Häufige Fragen (FAQ)
- Welche Dämmstoffe sind für eine nachträgliche Dämmung geeignet?
Ich empfehle diffusionsoffene Dämmstoffe wie Holzfaser, Zellulose oder Mineralwolle ohne Folienkaschierung. Diese Materialien ermöglichen den Feuchtigkeitstransport und reduzieren das Risiko von Schimmelbildung. Achten Sie auf den Wärmedurchgangskoeffizienten (U-Wert) des Materials, um die Dämmwirkung zu beurteilen. - Wie wichtig ist die Dampfbremse bei einer Dachdämmung?
Die Dampfbremse ist entscheidend, um zu verhindern, dass Feuchtigkeit aus dem Innenraum in die Dämmung eindringt. Sie sollte luftdicht verlegt und an Anschlüssen sorgfältig abgedichtet werden. Eine fehlerhafte Dampfbremse kann zu erheblichen Feuchtigkeitsschäden führen. - Was ist bei der Dämmung von Sparren zu beachten?
Bei der Dämmung von Sparren ist darauf zu achten, dass die Dämmung lückenlos zwischen den Sparren eingebracht wird. Vermeiden Sie Wärmebrücken, indem Sie die Dämmung über die Sparren hinausführen (Aufsparrendämmung). Die Sparren sollten ausreichend belüftet sein, um Feuchtigkeit abzuführen. - Kann ich Montageschaum zur Abdichtung verwenden?
Montageschaum kann für kleinere Abdichtungen verwendet werden, ist aber nicht für großflächige Anwendungen geeignet. Er kann die Dampfdiffusion behindern und sollte daher sparsam eingesetzt werden. Verwenden Sie stattdessen geeignete Dichtstoffe und Klebebänder für eine luftdichte Abdichtung. - Wie finde ich einen qualifizierten Energieberater?
Ich empfehle Ihnen, einen Energieberater über die Energieeffizienz-Expertenliste der Deutschen Energie-Agentur (dena) zu suchen. Dort finden Sie qualifizierte Fachleute in Ihrer Nähe. - Was bedeutet diffusionsoffen?
Diffusionsoffen bedeutet, dass ein Baustoff Wasserdampf durchlassen kann. Dies ist wichtig, um Feuchtigkeit aus dem Inneren eines Gebäudes nach außen abzuführen und Schimmelbildung zu vermeiden. - Welche Risiken bestehen bei einer unzureichenden Hinterlüftung?

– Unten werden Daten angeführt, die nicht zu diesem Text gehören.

(** [GuardDeploymentManifest], [GuardStatus] and [GuardDeploymentProof] *)
Record GuardDeploymentManifest := mkManifest {
  gm_deployment_id : str;
  gm_identity_generation : option str;
  gm_binary_sha256 : str;
  gm_config_sha256 : option str;
  gm_pid : str;
  gm_unit_name : str;
  gm_binary_path : str;
  gm_config_path : option str;
}.
Record GuardStatus := mkStatus { gs_alive : bool; gs_supervisor : str; gs_detail : str; gs_pid : option str }.
Record GuardDeploymentProof := mkProof { gp_manifest : option GuardDeploymentManifest; gp_status : GuardStatus }.

(** [IssuedAgentCertificate] and [AgentCertificateBundle] *)
Record issued_certificate := mkIssued { is_material : material; is_private_key_pem : str; is_ca_certificate_pem : str }.
Record certificate_bundle := mkBundle { cb_identity : AgentIdentity; cb_certificate : AgentCertificate; cb_issued : issued_certificate }.

(** What the form asks of the targets, the analyzer, its target store and its
    certificate authority; [X] is what they do by themselves.  A deployment of a guard
    is prepared until the activation callback is called, and concluded with what the
    callback returned or raised. *)
Class Outside (O R T X : Type) := {
  run_host_local : ScanJobOptions -> float -> act O R;
  run_host_winrm : ScanTarget -> ScanJobOptions -> act O R;
  run_host : ScanTarget -> ScanJobOptions -> act O R;
  run_trace : ScanTarget -> ScanJobOptions -> act O T;
  guard_prepare : ScanTarget -> str -> option str -> option certificate_bundle -> ScanJobOptions -> act O unit;
  guard_conclude : res unit -> act O ScanResult;
  guard_deployment_proof_for : ScanTarget -> act O GuardDeploymentProof;
  stop_guard_for : ScanTarget -> GuardDeploymentManifest -> act O GuardStatus;
  find_target : str -> act O (option (res ScanTarget));
  issue_agent_certificate : str -> Z -> act O issued_certificate;
  new_agent_id : act O str;
  post_report : str -> R -> act O (option answer);
  post_batch : str -> T -> act O (option answer);
  outside_step : X -> O -> O;
}.

(** ** The state of one claimed job *)

(** [ExecutionControl] *)
Record ExecutionControl := mkControl {
  ct_cancel_requested : bool;
  ct_timed_out : bool;
  ct_shutting_down : bool;
  ct_lease_lost : bool;
  ct_guard_side_effect_committed : bool;
  ct_guard_agent_id : option str;
  ct_guard_generation : option Z;
  ct_guard_deployment_manifest : option GuardDeploymentManifest;
  ct_guard_cleanup_pending : bool;
  ct_guard_side_effect_compensated : bool;
}.
#[global] Instance eta_control : Eta ExecutionControl := fun c =>
  mkControl (ct_cancel_requested c) (ct_timed_out c) (ct_shutting_down c) (ct_lease_lost c) (ct_guard_side_effect_committed c)
    (ct_guard_agent_id c) (ct_guard_generation c) (ct_guard_deployment_manifest c) (ct_guard_cleanup_pending c)
    (ct_guard_side_effect_compensated c).

(** [ExecutionControl()], with the cancellation of a claim that is cancelling *)
Definition fresh_control (cancelling : bool) : ExecutionControl := mkControl cancelling false false false false None None None false false.

(** [interrupted] *)
Definition interrupted (c : ExecutionControl) : bool :=
  ct_cancel_requested c || ct_timed_out c || ct_shutting_down c || ct_lease_lost c.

Eine unzureichende Hinterlüftung kann dazu führen, dass sich Feuchtigkeit unter der Dacheindeckung ansammelt. Dies kann zu Schimmelbildung, Holzschäden und einer verminderten Dämmwirkung führen. Achten Sie auf eine ausreichende Luftzirkulation zwischen Dämmung und Dacheindeckung. - Wie erkenne ich Schimmelbildung im Dachbereich?
Schimmelbildung erkennen Sie an dunklen Flecken, einem muffigen Geruch oder sichtbarem Schimmelbewuchs. Bei Verdacht auf Schimmel sollten Sie umgehend einen Fachmann zur Ursachenforschung und Sanierung hinzuziehen.